For some time I've imagined clustering independent group systems, using messaging to keep them all in agreement. Because our GWS service is RESTful the only things that need to be sent from one system to the other are resource representations. There are some difficulties to be solved before such a cluster could be put into general service, but even without those this method can provide an easy upgrade path:

  1. We have our existing, Grouper 1.6, group service (gws1)
  2. Create a new, Grouper 2.1.2, group service (gws2). New hardware, upgraded postgres, updated code.
  3. Set up a message queue (aws1) that sends updates from gws1 to gws2
  4. Set up a message queue (aws2) that sends updates from gws2 to gws1
  5. Start the aws1 sender, and the aws2 sender
  6. Dump gws1 and load it into gws2, start gws2
  7. Start the aws1 receiver (on gws2). This brings gws2 up to date with gws1.
  8. Start the aws2 receiver (on gws1). This brings gws1 up to date with any changes made on gws2.

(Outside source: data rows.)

(* ===== verification/Database.v ===== *)
(** * The SQLite database, statements and transactions

    One field of [DB] per table of internal/store/sqlite/db.go that the modelled
    code touches.  Tables whose rows are addressed by primary key are finite
    maps; tables whose row order or secondary keys matter are lists in rowid
    order, with the UNIQUE constraints checked at insertion.  The column
    [preflight_result_json] of [operations] is kept apart ([preflight_results]),
    so that an [Operation] row is exactly what [scanOperation] reads.  The
    [EffectStatus] of a stored row is always empty, because the source derives it
    when it reads the row ([ProjectEffectStatus]).

    [World] adds to the tables what the code reads from its environment: the
    clock (one element per [time.Now()] call), [uuid.NewString()], whether the
    next [BEGIN IMMEDIATE] finds the database locked, and whether the connection
    in use enforces foreign keys ([PRAGMA foreign_keys] is set on one connection
    of the pool only). *)
From S2P Require Import Prelude Utf8 Json Redact Domain.
From stdpp Require Import pretty.
#[local] Open Scope Z_scope.

Record InventoryRow := {
  inv_CustomerID : string; inv_ClusterID : string; inv_ReleaseDefinitionID : string; inv_Namespace : string;
  inv_ReleaseName : string; inv_Revision : Z; inv_ValuesDigest : string; inv_ObservedBundleDigest : string;
  inv_ObservedChartDigest : string; inv_ObservedEffectiveValuesDigest : string;
  inv_ObservedManifestDigest : string; inv_LiveStatus : string; inv_LastOperationID : string;
  inv_InventoryStatus : string; inv_UpdatedAt : time;
}.
Inductive BundleStatus : Type :=
| BundleReceived | BundleValidated | BundleRejected | BundleArchived | BundleStatusOther (s : string).
#[export] Instance BundleStatus_eq_dec : EqDecision BundleStatus.
Proof. solve_decision. Defined.
(** ImageValueKind is the string of the column. *)
Record BundleImage := { bm_Ref : string; bm_Digest : string; bm_ValuesPath : string; bm_ValueKind : string }.
(** The columns of release_bundles that only Create writes. *)
Record BundleContent := {
  bd_Name : string; bd_SubmittedByOrganizationID : string; bd_SubmittedByUserID : string; bd_DigestAlg : string;
  bd_DigestValue : string; bd_ChartRef : string; bd_ChartVersion : string; bd_ChartDigest : string; bd_Images : list BundleImage;
  bd_GitCommit : string; bd_PipelineID : string; bd_SignatureRef : string; bd_SBOMRef : string; bd_ProvenanceRef : string;
  bd_CreatedAt : time;
}.
Record BundleRow := {
  br_Status : BundleStatus; br_ArchivedFromStatus : BundleStatus; br_ArchivedAt : option time; br_Content : BundleContent;
}.
Record CandidateRow := { ca_ID : string; ca_Digest : string; ca_OrphanedAt : option time }.
Record BundleCandidateRow := { bc_BundleID : string; bc_ArtifactID : string; bc_LinkedAt : time }.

Now we have two independent, mutually up-to-date GWS systems. The production GWS web service is itself a cluster, so each member can be dropped from the cluster, upgraded and connected to gws2, and put back into the cluster. During this migration some users will be on gws1 and some on gws2. When it's completed all our users will be on the upgraded service (gws2), without ever knowing they had moved.

Summary

Our upgrade pretty much went as outlined in the previous step. At the end we took the old system (gws1) out of service and retired its hardware.

The cluster approach shows promise as a means to a very scalable and resilient groups service. We'll be looking into this.